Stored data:
════════════════

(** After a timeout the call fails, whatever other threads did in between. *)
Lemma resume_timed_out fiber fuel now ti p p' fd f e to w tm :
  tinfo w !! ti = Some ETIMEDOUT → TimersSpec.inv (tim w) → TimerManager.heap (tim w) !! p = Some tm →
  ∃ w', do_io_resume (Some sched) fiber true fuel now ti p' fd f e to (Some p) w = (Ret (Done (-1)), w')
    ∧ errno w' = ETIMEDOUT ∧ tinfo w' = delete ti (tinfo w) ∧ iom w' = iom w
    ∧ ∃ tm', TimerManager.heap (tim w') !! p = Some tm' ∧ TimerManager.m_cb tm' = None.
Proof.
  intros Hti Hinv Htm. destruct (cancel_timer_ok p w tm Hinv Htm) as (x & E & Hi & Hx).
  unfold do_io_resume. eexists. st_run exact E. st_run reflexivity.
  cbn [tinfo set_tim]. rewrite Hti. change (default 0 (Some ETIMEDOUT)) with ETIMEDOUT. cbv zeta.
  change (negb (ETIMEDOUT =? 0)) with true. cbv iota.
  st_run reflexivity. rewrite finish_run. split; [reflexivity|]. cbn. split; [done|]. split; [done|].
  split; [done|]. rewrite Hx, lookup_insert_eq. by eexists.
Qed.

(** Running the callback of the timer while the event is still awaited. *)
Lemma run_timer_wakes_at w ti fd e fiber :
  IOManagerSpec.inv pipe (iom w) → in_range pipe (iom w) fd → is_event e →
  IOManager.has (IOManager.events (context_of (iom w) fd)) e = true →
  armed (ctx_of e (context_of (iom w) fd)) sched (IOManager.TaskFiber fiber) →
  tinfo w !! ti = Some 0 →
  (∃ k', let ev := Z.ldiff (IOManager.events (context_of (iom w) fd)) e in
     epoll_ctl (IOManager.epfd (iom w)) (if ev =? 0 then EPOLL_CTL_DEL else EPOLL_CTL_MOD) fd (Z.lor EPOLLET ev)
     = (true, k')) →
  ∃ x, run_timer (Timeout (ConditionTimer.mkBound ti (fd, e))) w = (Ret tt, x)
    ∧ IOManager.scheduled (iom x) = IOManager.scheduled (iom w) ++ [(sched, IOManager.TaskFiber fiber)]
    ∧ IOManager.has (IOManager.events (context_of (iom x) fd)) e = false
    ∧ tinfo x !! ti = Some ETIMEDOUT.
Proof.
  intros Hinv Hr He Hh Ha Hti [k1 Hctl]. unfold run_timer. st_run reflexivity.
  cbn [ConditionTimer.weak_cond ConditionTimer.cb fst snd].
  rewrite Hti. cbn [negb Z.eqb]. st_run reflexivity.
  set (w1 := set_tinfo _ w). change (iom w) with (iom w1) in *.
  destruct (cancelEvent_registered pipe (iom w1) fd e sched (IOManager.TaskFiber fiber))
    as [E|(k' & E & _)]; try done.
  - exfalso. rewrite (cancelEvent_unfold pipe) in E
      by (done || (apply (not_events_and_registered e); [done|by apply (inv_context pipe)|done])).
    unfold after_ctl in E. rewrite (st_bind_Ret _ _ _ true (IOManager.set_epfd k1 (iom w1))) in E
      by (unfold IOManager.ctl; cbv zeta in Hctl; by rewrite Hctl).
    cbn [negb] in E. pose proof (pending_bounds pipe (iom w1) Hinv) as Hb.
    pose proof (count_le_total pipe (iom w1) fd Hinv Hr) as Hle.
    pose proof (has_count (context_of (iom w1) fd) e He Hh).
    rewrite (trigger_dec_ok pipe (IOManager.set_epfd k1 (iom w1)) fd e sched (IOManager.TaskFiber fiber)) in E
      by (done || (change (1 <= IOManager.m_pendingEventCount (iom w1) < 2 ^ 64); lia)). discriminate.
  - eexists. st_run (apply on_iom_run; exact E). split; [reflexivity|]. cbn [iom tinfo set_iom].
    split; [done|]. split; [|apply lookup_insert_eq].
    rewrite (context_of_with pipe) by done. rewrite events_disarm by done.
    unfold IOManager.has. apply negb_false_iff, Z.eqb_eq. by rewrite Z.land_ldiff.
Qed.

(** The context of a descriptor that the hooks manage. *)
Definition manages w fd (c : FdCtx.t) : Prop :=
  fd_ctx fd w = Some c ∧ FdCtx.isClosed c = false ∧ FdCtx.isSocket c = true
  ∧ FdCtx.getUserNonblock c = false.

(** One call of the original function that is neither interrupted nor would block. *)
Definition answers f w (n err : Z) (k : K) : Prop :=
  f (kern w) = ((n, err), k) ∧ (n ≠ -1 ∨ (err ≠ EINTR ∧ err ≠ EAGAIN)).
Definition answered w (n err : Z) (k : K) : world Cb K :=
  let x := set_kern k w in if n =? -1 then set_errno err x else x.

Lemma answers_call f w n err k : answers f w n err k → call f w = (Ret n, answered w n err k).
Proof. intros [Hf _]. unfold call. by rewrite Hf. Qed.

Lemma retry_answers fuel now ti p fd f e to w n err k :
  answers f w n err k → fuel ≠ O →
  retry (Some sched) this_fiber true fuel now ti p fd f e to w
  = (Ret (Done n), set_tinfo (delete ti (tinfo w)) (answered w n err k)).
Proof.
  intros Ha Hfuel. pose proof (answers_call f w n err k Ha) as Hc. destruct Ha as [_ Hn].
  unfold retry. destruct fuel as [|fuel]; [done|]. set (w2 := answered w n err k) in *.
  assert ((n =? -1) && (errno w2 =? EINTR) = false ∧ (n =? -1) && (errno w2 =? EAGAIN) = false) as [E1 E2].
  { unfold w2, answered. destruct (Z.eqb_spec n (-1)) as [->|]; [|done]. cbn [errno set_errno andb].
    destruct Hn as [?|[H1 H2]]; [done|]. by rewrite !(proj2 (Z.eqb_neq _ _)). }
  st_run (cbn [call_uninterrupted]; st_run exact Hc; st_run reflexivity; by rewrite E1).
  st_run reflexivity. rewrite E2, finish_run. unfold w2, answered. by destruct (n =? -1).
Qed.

════════════════

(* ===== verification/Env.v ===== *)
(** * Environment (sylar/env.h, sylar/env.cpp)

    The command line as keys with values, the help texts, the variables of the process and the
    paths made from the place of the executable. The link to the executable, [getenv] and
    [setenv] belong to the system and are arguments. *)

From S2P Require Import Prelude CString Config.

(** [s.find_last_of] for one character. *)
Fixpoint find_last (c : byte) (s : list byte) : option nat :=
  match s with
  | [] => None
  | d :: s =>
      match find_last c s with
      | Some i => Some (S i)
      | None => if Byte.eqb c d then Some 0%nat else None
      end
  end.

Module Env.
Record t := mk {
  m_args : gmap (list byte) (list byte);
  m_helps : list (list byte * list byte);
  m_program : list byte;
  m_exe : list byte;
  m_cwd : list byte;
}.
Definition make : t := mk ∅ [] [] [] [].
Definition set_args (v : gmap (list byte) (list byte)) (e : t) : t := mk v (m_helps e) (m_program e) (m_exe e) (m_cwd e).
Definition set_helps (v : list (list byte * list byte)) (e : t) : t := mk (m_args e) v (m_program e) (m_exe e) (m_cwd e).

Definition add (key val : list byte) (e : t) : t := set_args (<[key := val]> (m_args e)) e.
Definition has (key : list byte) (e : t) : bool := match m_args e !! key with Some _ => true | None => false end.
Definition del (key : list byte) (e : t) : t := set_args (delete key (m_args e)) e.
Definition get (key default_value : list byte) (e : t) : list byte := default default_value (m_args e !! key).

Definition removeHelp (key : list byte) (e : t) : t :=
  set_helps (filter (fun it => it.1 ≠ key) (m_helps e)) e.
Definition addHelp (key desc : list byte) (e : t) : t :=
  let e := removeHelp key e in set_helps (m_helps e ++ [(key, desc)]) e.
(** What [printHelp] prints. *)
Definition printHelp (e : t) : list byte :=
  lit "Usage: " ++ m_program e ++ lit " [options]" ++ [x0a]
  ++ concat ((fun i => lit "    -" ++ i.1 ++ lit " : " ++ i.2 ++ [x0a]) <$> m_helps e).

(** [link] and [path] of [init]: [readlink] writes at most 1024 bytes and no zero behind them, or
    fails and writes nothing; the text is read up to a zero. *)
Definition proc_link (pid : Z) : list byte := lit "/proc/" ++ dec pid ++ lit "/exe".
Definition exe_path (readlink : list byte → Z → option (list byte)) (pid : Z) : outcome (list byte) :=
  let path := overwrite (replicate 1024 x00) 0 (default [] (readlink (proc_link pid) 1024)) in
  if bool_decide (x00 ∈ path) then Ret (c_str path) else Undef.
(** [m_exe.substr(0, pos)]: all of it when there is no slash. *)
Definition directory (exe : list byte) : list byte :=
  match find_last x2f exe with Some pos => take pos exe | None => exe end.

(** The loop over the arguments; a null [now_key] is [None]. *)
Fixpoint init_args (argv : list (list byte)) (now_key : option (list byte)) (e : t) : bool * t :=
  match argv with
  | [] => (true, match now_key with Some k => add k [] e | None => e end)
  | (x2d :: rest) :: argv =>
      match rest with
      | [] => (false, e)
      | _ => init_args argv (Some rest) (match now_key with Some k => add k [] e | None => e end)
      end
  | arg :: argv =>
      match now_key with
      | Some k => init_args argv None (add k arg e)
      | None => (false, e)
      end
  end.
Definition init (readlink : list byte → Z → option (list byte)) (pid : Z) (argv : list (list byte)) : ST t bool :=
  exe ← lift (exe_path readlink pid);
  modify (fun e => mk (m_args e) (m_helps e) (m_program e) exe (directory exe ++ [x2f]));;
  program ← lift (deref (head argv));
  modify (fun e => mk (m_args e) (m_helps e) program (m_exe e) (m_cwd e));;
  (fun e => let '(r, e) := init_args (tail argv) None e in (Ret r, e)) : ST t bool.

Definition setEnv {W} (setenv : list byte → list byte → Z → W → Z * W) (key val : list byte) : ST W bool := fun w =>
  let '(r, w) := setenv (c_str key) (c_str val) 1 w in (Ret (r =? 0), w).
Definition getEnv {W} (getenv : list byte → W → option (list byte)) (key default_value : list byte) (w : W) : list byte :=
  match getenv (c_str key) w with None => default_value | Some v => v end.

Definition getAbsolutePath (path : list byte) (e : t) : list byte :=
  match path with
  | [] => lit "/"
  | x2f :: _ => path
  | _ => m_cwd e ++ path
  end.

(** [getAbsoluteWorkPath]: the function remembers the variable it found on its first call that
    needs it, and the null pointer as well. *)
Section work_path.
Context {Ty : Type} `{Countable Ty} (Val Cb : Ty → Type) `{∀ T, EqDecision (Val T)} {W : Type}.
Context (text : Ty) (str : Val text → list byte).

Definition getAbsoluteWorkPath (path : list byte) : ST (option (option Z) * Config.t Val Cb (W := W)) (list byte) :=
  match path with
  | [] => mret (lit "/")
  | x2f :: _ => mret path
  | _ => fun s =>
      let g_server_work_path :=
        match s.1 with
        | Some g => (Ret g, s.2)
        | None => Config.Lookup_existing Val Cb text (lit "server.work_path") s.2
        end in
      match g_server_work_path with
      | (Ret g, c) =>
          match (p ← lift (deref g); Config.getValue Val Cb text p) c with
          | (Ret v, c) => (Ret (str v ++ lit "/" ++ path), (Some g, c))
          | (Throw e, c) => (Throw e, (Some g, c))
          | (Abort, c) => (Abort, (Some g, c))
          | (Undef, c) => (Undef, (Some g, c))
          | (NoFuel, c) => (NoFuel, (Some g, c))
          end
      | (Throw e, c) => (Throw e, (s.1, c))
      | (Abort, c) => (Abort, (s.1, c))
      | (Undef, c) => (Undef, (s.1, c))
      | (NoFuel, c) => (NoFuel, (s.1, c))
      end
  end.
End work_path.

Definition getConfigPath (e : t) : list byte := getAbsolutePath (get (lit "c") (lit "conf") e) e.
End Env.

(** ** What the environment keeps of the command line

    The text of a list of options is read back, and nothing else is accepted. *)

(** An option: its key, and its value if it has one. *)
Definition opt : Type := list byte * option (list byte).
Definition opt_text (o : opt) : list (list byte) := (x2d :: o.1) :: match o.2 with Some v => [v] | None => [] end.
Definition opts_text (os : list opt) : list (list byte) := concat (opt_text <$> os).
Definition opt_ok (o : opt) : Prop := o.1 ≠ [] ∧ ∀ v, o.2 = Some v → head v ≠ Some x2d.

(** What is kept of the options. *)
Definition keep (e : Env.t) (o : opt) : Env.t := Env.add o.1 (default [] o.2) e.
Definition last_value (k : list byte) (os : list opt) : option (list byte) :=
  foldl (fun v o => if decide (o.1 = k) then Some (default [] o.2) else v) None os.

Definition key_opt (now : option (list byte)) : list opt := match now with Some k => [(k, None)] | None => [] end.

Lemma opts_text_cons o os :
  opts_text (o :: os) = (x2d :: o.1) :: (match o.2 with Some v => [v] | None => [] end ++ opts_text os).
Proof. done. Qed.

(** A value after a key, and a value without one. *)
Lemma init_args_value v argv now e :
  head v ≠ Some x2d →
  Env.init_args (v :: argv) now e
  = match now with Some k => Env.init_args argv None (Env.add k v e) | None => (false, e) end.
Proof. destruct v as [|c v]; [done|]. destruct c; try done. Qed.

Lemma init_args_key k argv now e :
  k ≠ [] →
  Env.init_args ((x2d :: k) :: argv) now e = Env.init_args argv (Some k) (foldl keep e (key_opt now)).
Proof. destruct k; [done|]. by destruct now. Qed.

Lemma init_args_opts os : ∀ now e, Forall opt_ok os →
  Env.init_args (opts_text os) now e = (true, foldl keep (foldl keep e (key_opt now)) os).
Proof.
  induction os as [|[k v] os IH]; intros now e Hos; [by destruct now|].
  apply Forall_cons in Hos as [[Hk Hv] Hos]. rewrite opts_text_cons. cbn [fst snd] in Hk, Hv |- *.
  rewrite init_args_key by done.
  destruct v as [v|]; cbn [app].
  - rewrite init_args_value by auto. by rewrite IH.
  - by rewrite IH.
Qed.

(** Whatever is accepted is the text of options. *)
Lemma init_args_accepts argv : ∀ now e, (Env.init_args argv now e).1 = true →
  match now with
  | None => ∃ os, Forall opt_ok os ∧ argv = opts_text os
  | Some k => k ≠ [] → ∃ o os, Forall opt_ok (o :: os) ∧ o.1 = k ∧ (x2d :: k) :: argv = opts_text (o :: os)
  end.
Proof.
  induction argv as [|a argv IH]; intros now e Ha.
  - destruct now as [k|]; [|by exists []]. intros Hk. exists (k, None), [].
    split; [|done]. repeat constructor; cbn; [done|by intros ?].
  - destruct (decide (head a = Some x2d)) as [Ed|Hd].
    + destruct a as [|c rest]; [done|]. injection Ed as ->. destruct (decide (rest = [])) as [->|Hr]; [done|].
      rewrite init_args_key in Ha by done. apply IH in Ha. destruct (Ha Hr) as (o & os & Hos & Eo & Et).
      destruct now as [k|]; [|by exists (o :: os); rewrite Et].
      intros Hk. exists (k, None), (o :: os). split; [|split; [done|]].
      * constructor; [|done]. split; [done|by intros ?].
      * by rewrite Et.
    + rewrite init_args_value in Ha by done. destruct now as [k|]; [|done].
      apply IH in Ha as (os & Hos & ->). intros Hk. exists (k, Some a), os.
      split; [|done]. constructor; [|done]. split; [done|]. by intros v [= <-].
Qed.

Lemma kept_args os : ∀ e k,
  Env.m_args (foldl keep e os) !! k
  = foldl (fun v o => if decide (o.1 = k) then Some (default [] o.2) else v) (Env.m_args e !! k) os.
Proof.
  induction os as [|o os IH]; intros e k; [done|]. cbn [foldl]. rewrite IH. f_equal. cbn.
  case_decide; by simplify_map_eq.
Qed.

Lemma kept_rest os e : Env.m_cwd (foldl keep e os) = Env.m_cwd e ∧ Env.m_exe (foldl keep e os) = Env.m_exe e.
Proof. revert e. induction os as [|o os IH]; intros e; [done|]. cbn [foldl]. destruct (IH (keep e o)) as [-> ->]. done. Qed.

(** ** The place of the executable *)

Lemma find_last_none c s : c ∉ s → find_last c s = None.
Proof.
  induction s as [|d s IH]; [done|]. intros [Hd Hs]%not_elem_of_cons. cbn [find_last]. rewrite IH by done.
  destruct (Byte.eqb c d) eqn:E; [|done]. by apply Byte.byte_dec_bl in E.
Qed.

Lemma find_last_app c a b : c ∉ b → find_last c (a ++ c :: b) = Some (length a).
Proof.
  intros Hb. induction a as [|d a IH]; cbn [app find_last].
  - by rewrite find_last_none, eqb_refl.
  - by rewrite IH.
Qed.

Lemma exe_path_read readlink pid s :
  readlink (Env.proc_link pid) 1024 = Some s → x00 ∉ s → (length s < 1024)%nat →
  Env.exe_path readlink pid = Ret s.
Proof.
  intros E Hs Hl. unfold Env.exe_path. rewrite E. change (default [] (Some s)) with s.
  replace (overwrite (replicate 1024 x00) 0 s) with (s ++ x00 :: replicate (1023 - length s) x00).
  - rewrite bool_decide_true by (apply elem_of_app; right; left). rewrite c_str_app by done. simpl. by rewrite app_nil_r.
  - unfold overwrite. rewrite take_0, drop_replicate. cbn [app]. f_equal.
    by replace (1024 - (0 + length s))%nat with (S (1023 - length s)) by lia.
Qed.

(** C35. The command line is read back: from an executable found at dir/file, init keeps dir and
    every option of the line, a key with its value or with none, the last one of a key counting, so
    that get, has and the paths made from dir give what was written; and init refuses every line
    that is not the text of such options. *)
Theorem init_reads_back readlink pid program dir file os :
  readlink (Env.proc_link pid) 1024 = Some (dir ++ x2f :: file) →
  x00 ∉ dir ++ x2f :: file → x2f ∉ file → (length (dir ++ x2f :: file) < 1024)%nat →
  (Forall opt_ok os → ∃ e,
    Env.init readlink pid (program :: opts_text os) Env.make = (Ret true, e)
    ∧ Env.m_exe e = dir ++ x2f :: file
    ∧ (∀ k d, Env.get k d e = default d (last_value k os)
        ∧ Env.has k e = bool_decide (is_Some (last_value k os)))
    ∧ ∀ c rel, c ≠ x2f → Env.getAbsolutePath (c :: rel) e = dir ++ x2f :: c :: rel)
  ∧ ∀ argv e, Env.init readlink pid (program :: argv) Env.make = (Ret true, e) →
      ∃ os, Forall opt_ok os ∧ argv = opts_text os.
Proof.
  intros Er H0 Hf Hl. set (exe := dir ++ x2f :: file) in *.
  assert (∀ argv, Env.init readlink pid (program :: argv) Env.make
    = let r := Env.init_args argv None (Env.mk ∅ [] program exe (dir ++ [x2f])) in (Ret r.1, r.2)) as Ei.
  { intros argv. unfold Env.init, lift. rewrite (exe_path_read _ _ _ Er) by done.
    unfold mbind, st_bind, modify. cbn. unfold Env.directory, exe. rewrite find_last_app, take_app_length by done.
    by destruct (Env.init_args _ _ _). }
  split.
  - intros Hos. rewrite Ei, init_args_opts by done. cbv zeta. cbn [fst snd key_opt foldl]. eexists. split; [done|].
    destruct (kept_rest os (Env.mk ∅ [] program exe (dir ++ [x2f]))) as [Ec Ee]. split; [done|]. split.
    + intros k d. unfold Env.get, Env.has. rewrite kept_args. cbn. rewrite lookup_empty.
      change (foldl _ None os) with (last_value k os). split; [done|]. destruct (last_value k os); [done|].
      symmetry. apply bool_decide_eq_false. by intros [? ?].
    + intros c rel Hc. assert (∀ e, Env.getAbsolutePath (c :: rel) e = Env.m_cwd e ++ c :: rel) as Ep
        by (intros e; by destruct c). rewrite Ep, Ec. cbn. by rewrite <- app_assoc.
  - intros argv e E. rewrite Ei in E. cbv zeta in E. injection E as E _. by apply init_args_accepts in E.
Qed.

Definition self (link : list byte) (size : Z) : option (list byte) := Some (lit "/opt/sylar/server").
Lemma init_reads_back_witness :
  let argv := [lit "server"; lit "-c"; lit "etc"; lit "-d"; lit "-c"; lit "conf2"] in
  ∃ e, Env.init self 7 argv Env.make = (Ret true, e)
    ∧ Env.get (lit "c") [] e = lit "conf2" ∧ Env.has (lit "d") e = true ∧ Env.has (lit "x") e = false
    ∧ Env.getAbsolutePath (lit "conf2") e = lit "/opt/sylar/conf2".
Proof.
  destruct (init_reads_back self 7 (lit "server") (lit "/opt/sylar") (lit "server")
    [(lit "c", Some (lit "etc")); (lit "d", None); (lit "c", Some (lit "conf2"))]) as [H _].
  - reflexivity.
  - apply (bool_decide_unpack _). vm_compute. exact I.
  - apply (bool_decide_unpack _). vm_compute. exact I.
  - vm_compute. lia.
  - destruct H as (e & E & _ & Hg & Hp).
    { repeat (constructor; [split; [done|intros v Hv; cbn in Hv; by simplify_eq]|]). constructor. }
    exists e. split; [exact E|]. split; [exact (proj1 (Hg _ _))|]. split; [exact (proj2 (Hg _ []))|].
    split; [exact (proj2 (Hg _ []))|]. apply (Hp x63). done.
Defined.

════════════════

Problem to solve |
Given the records above, return exactly the lines starting at the line containing "(** After a" and ending at the line containing "Lemma run_timer_wakes_at w", including both.

Worked solution |
(** After a timeout the call fails, whatever other threads did in between. *)
Lemma resume_timed_out fiber fuel now ti p p' fd f e to w tm :
  tinfo w !! ti = Some ETIMEDOUT → TimersSpec.inv (tim w) → TimerManager.heap (tim w) !! p = Some tm →
  ∃ w', do_io_resume (Some sched) fiber true fuel now ti p' fd f e to (Some p) w = (Ret (Done (-1)), w')
    ∧ errno w' = ETIMEDOUT ∧ tinfo w' = delete ti (tinfo w) ∧ iom w' = iom w
    ∧ ∃ tm', TimerManager.heap (tim w') !! p = Some tm' ∧ TimerManager.m_cb tm' = None.
Proof.
  intros Hti Hinv Htm. destruct (cancel_timer_ok p w tm Hinv Htm) as (x & E & Hi & Hx).
  unfold do_io_resume. eexists. st_run exact E. st_run reflexivity.
  cbn [tinfo set_tim]. rewrite Hti. change (default 0 (Some ETIMEDOUT)) with ETIMEDOUT. cbv zeta.
  change (negb (ETIMEDOUT =? 0)) with true. cbv iota.
  st_run reflexivity. rewrite finish_run. split; [reflexivity|]. cbn. split; [done|]. split; [done|].
  split; [done|]. rewrite Hx, lookup_insert_eq. by eexists.
Qed.

(** Running the callback of the timer while the event is still awaited. *)
Lemma run_timer_wakes_at w ti fd e fiber :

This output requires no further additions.